• **What to produce**:
For each line of the listing that holds "true", show the full line.

• **Task inputs**:
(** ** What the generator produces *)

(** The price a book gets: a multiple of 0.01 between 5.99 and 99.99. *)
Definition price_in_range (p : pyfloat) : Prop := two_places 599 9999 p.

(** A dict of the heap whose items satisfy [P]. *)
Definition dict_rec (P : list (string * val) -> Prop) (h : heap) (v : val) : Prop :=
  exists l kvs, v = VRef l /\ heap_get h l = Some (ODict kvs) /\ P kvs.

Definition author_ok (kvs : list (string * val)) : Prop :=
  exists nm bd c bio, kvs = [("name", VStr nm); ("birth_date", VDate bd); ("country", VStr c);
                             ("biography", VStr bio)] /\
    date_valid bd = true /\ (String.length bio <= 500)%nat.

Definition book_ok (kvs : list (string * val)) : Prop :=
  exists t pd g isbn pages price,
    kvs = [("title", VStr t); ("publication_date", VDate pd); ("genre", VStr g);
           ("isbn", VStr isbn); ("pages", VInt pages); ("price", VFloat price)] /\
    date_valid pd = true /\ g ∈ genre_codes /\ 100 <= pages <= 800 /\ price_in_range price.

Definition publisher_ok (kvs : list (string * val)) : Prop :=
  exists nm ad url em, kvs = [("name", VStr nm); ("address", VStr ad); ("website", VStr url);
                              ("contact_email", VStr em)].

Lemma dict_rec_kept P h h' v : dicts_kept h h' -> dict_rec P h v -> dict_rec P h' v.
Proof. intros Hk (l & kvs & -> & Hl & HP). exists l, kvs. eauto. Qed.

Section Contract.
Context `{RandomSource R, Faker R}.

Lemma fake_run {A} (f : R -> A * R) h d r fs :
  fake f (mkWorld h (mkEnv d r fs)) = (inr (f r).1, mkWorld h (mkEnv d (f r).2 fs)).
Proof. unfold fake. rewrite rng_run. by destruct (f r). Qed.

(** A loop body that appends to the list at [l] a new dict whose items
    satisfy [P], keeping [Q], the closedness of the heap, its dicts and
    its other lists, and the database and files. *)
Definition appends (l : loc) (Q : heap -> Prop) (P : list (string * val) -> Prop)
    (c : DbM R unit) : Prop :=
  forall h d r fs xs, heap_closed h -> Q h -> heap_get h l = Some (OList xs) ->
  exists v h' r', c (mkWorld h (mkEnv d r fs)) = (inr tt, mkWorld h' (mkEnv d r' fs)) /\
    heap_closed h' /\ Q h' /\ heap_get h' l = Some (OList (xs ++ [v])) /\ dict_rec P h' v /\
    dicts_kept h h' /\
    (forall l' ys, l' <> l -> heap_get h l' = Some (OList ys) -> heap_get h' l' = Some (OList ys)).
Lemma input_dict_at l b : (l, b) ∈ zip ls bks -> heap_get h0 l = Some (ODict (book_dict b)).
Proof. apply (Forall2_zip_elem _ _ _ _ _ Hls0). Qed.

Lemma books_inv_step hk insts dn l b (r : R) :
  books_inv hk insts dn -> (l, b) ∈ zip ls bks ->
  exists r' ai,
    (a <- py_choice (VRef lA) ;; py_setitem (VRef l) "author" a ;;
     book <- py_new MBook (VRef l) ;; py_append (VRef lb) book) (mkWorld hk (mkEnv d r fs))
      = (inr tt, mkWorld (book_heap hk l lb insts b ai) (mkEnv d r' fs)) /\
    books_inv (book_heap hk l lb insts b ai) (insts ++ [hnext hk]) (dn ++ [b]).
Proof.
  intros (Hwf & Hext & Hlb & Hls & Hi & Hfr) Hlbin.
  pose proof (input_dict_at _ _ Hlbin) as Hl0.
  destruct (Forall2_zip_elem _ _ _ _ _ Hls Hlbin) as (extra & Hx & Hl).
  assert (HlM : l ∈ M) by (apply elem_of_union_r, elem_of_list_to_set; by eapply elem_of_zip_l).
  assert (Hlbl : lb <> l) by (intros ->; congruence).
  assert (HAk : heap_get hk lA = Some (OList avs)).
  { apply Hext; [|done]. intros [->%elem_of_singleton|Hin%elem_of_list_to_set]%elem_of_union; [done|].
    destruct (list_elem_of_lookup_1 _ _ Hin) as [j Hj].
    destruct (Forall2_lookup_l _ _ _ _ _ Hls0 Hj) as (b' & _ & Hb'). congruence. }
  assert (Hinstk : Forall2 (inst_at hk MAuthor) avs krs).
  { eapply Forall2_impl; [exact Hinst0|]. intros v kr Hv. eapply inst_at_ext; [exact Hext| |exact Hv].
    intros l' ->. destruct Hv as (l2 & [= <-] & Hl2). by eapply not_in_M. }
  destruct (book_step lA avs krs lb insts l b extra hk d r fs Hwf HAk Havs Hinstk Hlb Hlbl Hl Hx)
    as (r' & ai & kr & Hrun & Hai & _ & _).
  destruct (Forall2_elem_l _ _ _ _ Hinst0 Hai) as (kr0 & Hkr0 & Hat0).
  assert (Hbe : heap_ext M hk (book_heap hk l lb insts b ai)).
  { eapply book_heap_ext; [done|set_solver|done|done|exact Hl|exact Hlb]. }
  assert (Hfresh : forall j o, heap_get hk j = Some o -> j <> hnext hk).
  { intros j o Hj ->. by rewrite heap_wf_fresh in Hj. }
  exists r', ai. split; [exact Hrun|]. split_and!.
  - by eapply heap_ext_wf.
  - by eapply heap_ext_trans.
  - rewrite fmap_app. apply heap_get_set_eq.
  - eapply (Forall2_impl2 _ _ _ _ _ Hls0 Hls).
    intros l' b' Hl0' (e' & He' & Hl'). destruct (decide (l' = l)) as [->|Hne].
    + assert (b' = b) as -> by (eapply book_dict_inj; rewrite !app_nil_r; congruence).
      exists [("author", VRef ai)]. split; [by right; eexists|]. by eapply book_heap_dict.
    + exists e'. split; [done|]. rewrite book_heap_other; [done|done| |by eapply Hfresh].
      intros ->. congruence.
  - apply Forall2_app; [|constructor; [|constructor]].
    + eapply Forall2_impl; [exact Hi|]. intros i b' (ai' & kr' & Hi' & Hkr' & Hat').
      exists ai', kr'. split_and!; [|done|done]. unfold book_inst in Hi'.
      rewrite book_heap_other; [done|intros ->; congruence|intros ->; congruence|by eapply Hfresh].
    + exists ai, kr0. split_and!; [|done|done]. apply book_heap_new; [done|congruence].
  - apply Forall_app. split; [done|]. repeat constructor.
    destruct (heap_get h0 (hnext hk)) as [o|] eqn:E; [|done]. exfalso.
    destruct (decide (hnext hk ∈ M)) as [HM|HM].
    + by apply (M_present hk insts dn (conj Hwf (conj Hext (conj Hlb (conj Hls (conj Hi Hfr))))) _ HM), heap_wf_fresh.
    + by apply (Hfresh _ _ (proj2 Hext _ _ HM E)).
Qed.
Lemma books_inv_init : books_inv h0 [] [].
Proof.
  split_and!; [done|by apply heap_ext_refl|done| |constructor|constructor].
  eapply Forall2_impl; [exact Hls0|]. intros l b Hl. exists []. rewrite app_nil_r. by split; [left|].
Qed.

• **Solution to this exercise**:
    date_valid bd = true /\ (String.length bio <= 500)%nat.
    date_valid pd = true /\ g ∈ genre_codes /\ 100 <= pages <= 800 /\ price_in_range price.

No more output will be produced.